## DATA
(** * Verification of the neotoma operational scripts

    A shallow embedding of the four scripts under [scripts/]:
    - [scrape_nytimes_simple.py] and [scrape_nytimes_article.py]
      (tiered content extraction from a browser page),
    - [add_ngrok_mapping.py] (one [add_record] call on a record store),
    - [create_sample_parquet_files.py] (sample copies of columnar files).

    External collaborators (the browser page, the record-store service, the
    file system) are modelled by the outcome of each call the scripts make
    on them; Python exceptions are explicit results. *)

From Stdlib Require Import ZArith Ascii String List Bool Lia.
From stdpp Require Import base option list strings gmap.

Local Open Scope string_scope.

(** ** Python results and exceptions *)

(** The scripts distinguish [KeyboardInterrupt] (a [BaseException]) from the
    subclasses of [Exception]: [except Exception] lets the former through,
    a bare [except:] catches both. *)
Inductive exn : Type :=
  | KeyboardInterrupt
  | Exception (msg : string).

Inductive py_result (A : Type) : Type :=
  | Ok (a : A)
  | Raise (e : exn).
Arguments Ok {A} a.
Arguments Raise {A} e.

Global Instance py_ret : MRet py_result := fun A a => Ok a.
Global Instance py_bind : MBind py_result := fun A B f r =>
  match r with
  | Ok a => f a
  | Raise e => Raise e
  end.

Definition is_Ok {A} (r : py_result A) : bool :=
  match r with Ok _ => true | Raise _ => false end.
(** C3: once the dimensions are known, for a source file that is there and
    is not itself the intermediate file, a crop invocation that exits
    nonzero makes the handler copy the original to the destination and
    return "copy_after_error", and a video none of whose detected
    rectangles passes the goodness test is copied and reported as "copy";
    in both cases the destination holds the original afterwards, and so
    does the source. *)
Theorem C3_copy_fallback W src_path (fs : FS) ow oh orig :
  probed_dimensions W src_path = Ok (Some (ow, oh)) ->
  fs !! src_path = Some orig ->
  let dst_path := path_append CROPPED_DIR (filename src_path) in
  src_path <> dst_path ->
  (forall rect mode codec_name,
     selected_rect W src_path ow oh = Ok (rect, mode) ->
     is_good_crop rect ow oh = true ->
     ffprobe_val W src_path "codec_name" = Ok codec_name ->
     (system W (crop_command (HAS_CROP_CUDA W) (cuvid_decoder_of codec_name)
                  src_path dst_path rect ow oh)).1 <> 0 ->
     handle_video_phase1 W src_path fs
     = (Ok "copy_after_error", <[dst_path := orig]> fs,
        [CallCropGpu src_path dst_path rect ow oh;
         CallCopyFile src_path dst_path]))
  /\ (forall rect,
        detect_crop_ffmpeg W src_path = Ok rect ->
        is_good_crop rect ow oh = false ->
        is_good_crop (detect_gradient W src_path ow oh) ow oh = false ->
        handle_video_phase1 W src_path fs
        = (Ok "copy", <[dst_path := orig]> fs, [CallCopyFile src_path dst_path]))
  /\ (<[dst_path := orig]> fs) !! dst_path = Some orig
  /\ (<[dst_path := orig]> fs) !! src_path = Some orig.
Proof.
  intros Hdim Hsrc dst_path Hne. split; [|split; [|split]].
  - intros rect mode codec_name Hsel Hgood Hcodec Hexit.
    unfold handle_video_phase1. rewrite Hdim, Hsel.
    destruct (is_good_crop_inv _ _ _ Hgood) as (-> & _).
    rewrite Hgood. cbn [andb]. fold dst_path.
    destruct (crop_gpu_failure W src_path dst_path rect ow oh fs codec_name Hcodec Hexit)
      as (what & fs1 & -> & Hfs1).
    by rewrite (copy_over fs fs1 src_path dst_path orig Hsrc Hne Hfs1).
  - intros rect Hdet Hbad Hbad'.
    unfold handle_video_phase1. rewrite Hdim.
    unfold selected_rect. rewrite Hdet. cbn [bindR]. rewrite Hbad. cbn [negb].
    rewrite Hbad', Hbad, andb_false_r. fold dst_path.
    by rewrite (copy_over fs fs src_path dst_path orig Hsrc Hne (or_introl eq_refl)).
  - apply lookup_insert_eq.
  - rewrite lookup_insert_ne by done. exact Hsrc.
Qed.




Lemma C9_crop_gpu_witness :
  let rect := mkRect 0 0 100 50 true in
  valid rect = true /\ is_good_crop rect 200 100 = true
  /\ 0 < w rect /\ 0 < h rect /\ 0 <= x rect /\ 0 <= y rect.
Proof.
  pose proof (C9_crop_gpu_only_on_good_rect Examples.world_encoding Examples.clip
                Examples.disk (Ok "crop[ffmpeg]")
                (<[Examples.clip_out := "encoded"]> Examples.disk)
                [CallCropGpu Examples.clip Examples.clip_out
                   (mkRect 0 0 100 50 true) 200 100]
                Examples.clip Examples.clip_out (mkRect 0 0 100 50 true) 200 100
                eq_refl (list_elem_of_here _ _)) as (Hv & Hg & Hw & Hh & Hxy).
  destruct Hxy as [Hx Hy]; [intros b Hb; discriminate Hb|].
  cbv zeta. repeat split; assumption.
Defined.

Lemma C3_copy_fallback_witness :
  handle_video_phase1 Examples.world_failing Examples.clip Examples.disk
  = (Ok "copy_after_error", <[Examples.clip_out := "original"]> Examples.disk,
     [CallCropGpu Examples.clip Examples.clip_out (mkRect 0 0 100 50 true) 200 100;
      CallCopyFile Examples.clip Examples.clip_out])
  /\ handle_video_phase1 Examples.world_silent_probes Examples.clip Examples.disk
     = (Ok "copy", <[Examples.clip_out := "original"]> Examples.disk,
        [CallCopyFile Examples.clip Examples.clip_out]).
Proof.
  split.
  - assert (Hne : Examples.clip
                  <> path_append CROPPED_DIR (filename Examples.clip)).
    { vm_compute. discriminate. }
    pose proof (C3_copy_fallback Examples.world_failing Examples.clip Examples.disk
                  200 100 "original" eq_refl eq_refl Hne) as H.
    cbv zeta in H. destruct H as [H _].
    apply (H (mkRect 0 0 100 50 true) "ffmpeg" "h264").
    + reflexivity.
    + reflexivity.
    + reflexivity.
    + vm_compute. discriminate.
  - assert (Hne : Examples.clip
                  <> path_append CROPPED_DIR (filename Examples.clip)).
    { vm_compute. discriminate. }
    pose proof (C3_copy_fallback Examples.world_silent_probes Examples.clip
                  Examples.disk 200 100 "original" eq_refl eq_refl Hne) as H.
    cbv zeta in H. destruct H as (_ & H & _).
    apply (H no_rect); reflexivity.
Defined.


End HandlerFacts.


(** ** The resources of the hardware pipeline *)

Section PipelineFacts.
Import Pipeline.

--

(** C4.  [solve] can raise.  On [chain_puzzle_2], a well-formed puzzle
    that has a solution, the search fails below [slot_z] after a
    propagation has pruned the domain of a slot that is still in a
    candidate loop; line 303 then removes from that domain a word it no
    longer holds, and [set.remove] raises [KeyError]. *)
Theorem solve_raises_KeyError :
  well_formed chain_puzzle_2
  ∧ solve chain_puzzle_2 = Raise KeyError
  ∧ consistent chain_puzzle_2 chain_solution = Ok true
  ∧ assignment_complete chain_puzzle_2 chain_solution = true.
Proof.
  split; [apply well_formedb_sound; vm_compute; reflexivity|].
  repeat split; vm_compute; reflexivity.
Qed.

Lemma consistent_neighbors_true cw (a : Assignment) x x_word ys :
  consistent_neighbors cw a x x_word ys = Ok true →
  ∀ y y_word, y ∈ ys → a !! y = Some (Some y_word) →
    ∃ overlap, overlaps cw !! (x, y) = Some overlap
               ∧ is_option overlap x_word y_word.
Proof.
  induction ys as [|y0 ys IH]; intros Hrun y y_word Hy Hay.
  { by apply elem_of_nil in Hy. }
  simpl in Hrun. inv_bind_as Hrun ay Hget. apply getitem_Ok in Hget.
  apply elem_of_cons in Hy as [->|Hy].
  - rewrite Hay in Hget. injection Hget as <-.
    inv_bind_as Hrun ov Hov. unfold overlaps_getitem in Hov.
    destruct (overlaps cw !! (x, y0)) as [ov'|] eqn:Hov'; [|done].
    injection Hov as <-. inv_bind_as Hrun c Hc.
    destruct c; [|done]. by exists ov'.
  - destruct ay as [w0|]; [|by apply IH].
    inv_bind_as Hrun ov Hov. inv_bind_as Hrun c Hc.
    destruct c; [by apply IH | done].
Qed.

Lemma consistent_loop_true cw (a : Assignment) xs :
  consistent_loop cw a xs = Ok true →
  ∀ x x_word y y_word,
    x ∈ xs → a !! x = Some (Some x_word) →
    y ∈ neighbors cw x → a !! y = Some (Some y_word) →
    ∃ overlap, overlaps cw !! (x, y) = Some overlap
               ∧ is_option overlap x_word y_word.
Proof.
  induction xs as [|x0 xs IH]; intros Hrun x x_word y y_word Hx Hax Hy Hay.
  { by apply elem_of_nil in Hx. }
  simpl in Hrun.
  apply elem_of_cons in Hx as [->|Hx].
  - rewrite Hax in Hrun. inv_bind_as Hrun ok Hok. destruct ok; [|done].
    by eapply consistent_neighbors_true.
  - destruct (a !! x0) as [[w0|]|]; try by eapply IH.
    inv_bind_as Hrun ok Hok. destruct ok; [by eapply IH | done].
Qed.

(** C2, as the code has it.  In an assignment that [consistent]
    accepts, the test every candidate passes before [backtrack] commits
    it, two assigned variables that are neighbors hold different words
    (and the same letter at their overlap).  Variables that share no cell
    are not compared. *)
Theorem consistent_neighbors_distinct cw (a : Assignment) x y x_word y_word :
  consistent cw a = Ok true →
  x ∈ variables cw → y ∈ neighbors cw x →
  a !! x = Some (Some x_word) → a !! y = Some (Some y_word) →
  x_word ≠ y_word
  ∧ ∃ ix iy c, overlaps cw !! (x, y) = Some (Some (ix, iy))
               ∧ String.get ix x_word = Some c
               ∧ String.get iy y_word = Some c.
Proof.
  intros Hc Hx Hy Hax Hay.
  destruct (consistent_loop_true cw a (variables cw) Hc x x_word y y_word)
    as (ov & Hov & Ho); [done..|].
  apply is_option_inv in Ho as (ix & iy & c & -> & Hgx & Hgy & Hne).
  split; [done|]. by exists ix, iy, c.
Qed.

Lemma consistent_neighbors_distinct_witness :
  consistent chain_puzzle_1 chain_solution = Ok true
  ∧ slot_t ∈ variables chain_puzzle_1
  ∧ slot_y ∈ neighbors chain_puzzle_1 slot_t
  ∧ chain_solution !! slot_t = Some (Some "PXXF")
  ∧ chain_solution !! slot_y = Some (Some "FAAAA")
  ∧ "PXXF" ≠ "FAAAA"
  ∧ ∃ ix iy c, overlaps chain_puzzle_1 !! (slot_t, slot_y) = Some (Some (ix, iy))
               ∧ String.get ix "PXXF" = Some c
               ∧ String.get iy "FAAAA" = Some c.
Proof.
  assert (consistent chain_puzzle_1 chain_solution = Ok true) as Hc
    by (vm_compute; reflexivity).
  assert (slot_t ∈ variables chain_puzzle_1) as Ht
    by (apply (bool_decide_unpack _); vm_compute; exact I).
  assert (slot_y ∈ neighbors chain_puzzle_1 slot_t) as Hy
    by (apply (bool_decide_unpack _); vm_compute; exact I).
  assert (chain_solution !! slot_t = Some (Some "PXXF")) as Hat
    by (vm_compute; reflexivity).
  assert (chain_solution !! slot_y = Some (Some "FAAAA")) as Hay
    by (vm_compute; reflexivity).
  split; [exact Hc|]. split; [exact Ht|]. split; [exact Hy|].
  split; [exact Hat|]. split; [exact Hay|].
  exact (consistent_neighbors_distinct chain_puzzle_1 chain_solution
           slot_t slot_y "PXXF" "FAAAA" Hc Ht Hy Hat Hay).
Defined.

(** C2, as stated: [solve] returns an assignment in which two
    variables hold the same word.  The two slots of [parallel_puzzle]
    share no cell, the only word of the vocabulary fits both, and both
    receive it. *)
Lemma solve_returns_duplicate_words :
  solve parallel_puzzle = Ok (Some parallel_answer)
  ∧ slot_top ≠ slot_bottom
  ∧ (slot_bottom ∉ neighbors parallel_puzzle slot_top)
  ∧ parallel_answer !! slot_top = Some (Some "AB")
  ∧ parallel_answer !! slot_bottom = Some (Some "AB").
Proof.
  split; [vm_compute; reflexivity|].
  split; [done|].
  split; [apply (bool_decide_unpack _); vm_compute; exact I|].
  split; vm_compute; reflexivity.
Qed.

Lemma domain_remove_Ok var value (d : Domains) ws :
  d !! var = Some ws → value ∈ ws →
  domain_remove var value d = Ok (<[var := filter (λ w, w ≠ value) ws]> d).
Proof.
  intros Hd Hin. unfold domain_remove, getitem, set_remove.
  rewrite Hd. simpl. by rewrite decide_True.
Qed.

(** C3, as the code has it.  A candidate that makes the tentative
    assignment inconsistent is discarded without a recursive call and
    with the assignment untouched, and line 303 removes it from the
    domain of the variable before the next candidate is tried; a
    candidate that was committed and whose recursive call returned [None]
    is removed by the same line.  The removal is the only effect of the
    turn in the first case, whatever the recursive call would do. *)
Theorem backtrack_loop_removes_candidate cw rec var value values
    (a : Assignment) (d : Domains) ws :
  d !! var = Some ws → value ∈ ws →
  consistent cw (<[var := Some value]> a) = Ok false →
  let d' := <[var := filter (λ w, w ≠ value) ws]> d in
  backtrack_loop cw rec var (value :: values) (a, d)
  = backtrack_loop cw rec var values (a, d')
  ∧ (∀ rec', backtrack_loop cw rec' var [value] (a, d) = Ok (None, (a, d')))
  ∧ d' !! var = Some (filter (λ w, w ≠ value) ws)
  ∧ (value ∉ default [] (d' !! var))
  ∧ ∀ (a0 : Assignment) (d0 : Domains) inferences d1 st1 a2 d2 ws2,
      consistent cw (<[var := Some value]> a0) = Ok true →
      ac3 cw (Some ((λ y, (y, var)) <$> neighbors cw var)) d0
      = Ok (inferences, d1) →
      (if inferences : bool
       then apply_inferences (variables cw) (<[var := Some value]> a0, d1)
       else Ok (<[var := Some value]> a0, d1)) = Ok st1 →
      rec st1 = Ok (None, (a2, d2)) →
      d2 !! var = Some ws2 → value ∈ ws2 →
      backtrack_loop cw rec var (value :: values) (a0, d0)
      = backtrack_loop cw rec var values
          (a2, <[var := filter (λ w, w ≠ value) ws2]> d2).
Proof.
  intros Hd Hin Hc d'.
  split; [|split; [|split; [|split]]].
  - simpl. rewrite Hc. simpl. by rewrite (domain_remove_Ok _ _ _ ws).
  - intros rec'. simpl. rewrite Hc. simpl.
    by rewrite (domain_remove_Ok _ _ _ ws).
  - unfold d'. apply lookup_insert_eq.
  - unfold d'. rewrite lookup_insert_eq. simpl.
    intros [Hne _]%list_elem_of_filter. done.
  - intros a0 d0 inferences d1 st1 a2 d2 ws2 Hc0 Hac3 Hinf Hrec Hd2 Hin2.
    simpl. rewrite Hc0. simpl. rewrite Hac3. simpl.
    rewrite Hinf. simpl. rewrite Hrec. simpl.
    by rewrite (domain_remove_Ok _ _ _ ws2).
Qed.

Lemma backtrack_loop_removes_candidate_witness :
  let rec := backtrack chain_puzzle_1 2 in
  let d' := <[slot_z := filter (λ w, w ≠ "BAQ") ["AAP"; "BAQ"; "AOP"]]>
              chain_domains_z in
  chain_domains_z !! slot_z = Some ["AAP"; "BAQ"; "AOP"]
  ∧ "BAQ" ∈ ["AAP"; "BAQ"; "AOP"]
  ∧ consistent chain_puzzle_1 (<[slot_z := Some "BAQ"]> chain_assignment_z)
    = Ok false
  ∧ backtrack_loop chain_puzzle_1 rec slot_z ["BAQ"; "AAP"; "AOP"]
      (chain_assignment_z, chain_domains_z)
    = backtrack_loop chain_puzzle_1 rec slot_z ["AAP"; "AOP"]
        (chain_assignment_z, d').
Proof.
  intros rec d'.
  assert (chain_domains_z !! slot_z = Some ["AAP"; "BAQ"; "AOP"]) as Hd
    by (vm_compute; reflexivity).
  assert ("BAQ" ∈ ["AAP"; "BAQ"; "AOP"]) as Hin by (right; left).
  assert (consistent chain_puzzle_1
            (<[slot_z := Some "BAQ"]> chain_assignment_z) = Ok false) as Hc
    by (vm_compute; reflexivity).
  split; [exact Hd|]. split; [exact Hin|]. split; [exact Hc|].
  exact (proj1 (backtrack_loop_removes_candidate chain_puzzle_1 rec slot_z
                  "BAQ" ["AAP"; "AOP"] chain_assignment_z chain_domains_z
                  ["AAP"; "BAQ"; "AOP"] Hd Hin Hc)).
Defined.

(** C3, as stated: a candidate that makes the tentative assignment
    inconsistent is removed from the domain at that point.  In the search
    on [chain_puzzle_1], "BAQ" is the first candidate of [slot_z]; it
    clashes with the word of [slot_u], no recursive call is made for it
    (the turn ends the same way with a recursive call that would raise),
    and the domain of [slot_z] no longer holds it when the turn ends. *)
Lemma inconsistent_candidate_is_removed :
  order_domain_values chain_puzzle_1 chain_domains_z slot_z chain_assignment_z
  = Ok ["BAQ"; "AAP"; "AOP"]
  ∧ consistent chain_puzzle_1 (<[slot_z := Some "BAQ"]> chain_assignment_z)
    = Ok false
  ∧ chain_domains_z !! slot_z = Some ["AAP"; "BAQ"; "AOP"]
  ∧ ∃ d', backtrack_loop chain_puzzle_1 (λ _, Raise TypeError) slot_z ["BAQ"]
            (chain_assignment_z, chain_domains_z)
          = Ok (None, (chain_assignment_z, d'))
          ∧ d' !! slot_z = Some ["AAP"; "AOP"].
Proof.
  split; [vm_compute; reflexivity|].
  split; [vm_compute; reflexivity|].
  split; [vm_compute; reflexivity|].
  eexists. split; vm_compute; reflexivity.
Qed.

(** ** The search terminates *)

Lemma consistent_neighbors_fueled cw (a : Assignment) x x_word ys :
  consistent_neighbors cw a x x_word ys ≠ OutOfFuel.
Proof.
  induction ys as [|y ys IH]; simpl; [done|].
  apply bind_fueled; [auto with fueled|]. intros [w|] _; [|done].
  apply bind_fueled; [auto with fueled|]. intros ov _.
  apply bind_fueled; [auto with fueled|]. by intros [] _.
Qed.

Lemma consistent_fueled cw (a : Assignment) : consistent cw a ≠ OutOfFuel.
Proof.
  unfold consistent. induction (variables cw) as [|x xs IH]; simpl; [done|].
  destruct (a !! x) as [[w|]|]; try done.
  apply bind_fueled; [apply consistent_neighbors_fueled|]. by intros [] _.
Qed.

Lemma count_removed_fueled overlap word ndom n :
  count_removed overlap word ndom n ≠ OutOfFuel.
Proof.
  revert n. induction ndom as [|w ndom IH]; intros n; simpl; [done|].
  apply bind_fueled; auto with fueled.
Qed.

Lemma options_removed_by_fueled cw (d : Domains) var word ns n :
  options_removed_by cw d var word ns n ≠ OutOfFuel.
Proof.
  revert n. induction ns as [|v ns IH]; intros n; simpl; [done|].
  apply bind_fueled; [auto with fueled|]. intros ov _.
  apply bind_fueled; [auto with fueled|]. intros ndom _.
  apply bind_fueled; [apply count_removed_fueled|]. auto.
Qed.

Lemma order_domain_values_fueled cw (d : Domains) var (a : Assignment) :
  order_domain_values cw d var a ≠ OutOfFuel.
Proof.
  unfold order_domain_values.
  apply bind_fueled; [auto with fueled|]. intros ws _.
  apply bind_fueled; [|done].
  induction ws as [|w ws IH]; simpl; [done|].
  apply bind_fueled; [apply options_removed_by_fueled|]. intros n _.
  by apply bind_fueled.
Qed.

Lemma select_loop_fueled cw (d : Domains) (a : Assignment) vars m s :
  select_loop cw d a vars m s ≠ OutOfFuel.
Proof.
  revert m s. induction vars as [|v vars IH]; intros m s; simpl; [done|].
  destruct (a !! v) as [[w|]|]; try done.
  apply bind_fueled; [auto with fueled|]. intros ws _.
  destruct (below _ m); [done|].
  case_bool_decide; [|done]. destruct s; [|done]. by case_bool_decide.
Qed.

## DESCRIPTION OF THE TASK
Tally every line in the listing that holds "tentative" and answer with the total only.

## ANSWER SECTION
2